Proposed potential swarmalators include groups of sperm, Japanese tree frogs, colloidal suspensions of magnetic particles, and other biological and physical systems in which self-assembly and synchronization interact. An additional example of a possible swarmalator system, is a population of myxobacteria, modeled by Igoshin and colleagues in 2001.
The study of swarmalators brings together the physics and biology of swarms and synchronization. Swarm studies focus on the movement of animals while neglecting their inner states. The opposite is true for synchronization which focuses on the internal dynamics of oscillators rather than motion. Synchronization and swarming both involve large groups of individuals that self-organize and interact following simple rules. Synchronization and swarming are both at the intersection of nonlinear dynamics ands statistical physics. The two fields have been brought together through studies of “mobile oscillators”, which have applications in robotics and developmental biology.
Swarmalators are hypothetical systems for mobile oscillators where there is a bidirectional coupling between spatial and phase dynamics. For example, myxobacteria modeled by Igoshin and colleagues in 2001 may represent a swarmalator system. The bacteria movement in space are believed to be influenced by cyclically varying biochemical degree of freedom, which the researchers modeled as a phase oscillator. Since experimental evidence suggests that the spatial density of neighbouring cells influences the evolution of this phase, there is an apparent bidirectional coupling between spatial and phase dynamics, fitting with a swarmalator system.

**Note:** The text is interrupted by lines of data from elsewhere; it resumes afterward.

(** * Crowd management backend: capture / inference pipeline

    Shallow embedding of [src/backend/detect.py] and [src/backend/camera.py],
    and of the [/api/count] route of [src/backend/app.py] that reads them.

    - Python floats (the float32 model outputs, the configured threshold) are
      modelled as extended rationals [xfloat]: exact arithmetic on finite
      values, plus NaN and the two infinities, which is what the sanitising
      code ([np.nan_to_num], the comparisons) distinguishes.
    - Python exceptions are the values of [pyexn]; code that may raise returns
      [Exc A].
    - A Python [str] (the camera source, a settings value) is its list of
      code points [pystr]; [int()] on it follows CPython 3.11 and its
      Unicode 14.0 database. Log lines are constant texts, and [print] is
      taken to succeed.
    - The process state touched by the pipeline (the [CameraManager] fields
      and the two module globals [net] / [model_loaded] of detect.py) is one
      record [Gstate]; statements run in a state / trace / exception monad [M].
    - Hardware and the OpenCV model are oracles ([world], [engine_env]):
      what a device answers in one loop iteration.
    - A [with lock:] block is one atomic step; the sequential model executes
      it as such. *)

From Stdlib Require Import ZArith QArith Qround List String Ascii Bool Lia.
Import ListNotations.
Open Scope Z_scope.

(** ** Python values *)

Inductive pyexn :=
| ValueError
| OverflowError
| IndexError
| AttributeError
| ZeroDivisionError
| CvError.            (* cv2.error, a subclass of Exception only *)

Inductive Exc (A : Type) : Type :=
| Ok (a : A)
| Raise (e : pyexn).
Arguments Ok {A} a.
Arguments Raise {A} e.

Definition exc_bind {A B} (m : Exc A) (k : A -> Exc B) : Exc B :=
  match m with
  | Ok a => k a
  | Raise e => Raise e
  end.

Notation "x <-? m ;; k" := (exc_bind m (fun x => k))
  (at level 61, m at next level, right associativity).

(** A Python float: finite (exact), NaN, +inf or -inf. *)
Inductive xfloat :=
| Fin (q : Q)
| NaN
| PInf
| NInf.

(** Strict order on rationals. *)
Definition Qlt_bool (x y : Q) : bool := negb (Qle_bool y x).

(** [a < b] on floats (IEEE: every comparison with NaN is false). *)
Definition xlt (a b : xfloat) : bool :=
  match a, b with
  | Fin x, Fin y => Qlt_bool x y
  | NaN, _ | _, NaN => false
  | NInf, Fin _ | NInf, PInf | Fin _, PInf => true
  | _, _ => false
  end.

(** [a > b] *)
Definition py_gt (a b : xfloat) : bool := xlt b a.

(** [int(q)] for a finite float: truncation toward zero. *)
Definition trunc (q : Q) : Z :=
  if Qle_bool 0 q then Qfloor q else - Qfloor (- q).

(** [int(x)] for a float: NaN raises ValueError, infinities OverflowError. *)
Definition py_int (x : xfloat) : Exc Z :=
  match x with
  | Fin q => Ok (trunc q)
  | NaN => Raise ValueError
  | PInf | NInf => Raise OverflowError
  end.

(** [x * k] for a float and a non-negative integer (numpy broadcasting of
    [np.array([w, h, w, h])]); [inf * 0] is NaN. *)
Definition xscale (x : xfloat) (k : Z) : xfloat :=
  match x with
  | Fin q => Fin (q * inject_Z k)
  | NaN => NaN
  | PInf => if k =? 0 then NaN else if 0 <? k then PInf else NInf
  | NInf => if k =? 0 then NaN else if 0 <? k then NInf else PInf
  end.

(** [np.nan_to_num(x, nan=0, posinf=0, neginf=0)] *)
Definition nan_to_num (x : xfloat) : Q :=
  match x with
  | Fin q => q
  | _ => 0%Q
  end.

(** Python's [min(a, b)] returns [a] unless [b < a]; [max(a, b)] returns
    [a] unless [b > a]. *)
Definition py_min (a b : Q) : Q := if Qlt_bool b a then b else a.
Definition py_max (a b : Q) : Q := if Qlt_bool a b then b else a.

(** [l[i]] with Python's negative indexing. *)
Definition py_getitem {A} (l : list A) (i : Z) : Exc A :=
  let n := Z.of_nat (List.length l) in
  if 0 <=? i then
    match nth_error l (Z.to_nat i) with
    | Some a => Ok a
    | None => Raise IndexError
    end
  else if - n <=? i then
    match nth_error l (Z.to_nat (n + i)) with
    | Some a => Ok a
    | None => Raise IndexError
    end
  else Raise IndexError.

(** ** detect.py *)

Definition CLASSES : list string :=
  ["background"; "aeroplane"; "bicycle"; "bird"; "boat";
   "bottle"; "bus"; "car"; "cat"; "chair"; "cow"; "diningtable";
   "dog"; "horse"; "motorbike"; "person"; "pottedplant"; "sheep";
   "sofa"; "train"; "tvmonitor"]%string.

(** What is drawn on a frame. *)
Inductive mark :=
| Rect (x1 y1 x2 y2 : Z)
| Label (conf : xfloat) (x y : Z)          (* f"Person: {confidence:.2f}" *)
| Banner (text : string) (x y : Z).        (* cv2.putText of a fixed text *)

(** A frame: its shape [(height, width)], the identity of the captured pixel
    buffer, and what has been drawn on it. *)
Record frame := mkFrame {
  height : Z;
  width : Z;
  pixels : nat;
  marks : list mark
}.

Record bbox := mkBbox { x1 : Z; y1 : Z; x2 : Z; y2 : Z }.

(** [{'confidence': float(confidence), 'bbox': {...}}] *)
Record detection := mkDetection {
  confidence : xfloat;
  box : bbox
}.

(** One row [detections[0, 0, i, :]] of the network output: column 1 is the
    class index, column 2 the confidence, columns 3..6 the normalised box. *)
Record candidate := mkCandidate {
  c_class : xfloat;
  c_conf : xfloat;
  c_box : xfloat * xfloat * xfloat * xfloat
}.

(** [int(max(0, min(dim - 1, v)))] *)
Definition clip (dim : Z) (v : Q) : Z :=
  trunc (py_max 0 (py_min (inject_Z (dim - 1)) v)).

Steven Strogatz and Keven O’Keeffe at the Center for Applied Mathematics, Cornell University are authors a Nature publication in 2017 that introduced the term swarmalator. Their research was inspired by the mating ritual of male Japanese tree frogs which form patterns in space and time because the males avoid being situated next to another that is croaking at the same time. The animals attempt to croak in anti-phase, so one croaks while the other is silent.
The Cornell research group used a pair of governing equations to demonstrate five swarmalator states: static synchrony, static asynchrony, static phase wave, splintered phase wave and active phase wave. Static synchrony has circular symmetry, crytal-like distribution and fully synchronized in phase. Static asynchrony shows uniform distribution where every phase occurs everywhere. Static phase wave is when swarmalators settle near others in a similar phase to their own. Splintered phase wave is characterised by nonstationary, disconnected clusters of distinct phases. Active phase wave is a state of similar to biodirectional states where populations split into counter-rotating subgroups, similar to vortex arrays formed by groups of sperm.
Applications for swarmalators in robotics (swarmalatorbots) are described by Gniewek, Barcis and Bettstetter from University of Klagenfurt in arXiv in 2019. The researchers adapted and extended the model for mobile robots in their Robot Operating System 2 (ROS 2). The group demonstrate that theoretical space-time patterns can be reproduced in practice and propose applications for swarmalators in robot monitoring, and exploration as well as art and entertainment. Applications for swarmalators have also been proposed for autonomous transport systems, self-configuring antenna arrays and planning of factory processes.
Magnetic domain walls, objects whose dynamics is connected to their structure, have been viewed as swarmalators through studying thin magnetic bilayers. The study was published by researchers at Université Paris-Saclay and Institut Néel at CNRS (Le Centre national de la recherche scientifique) in France.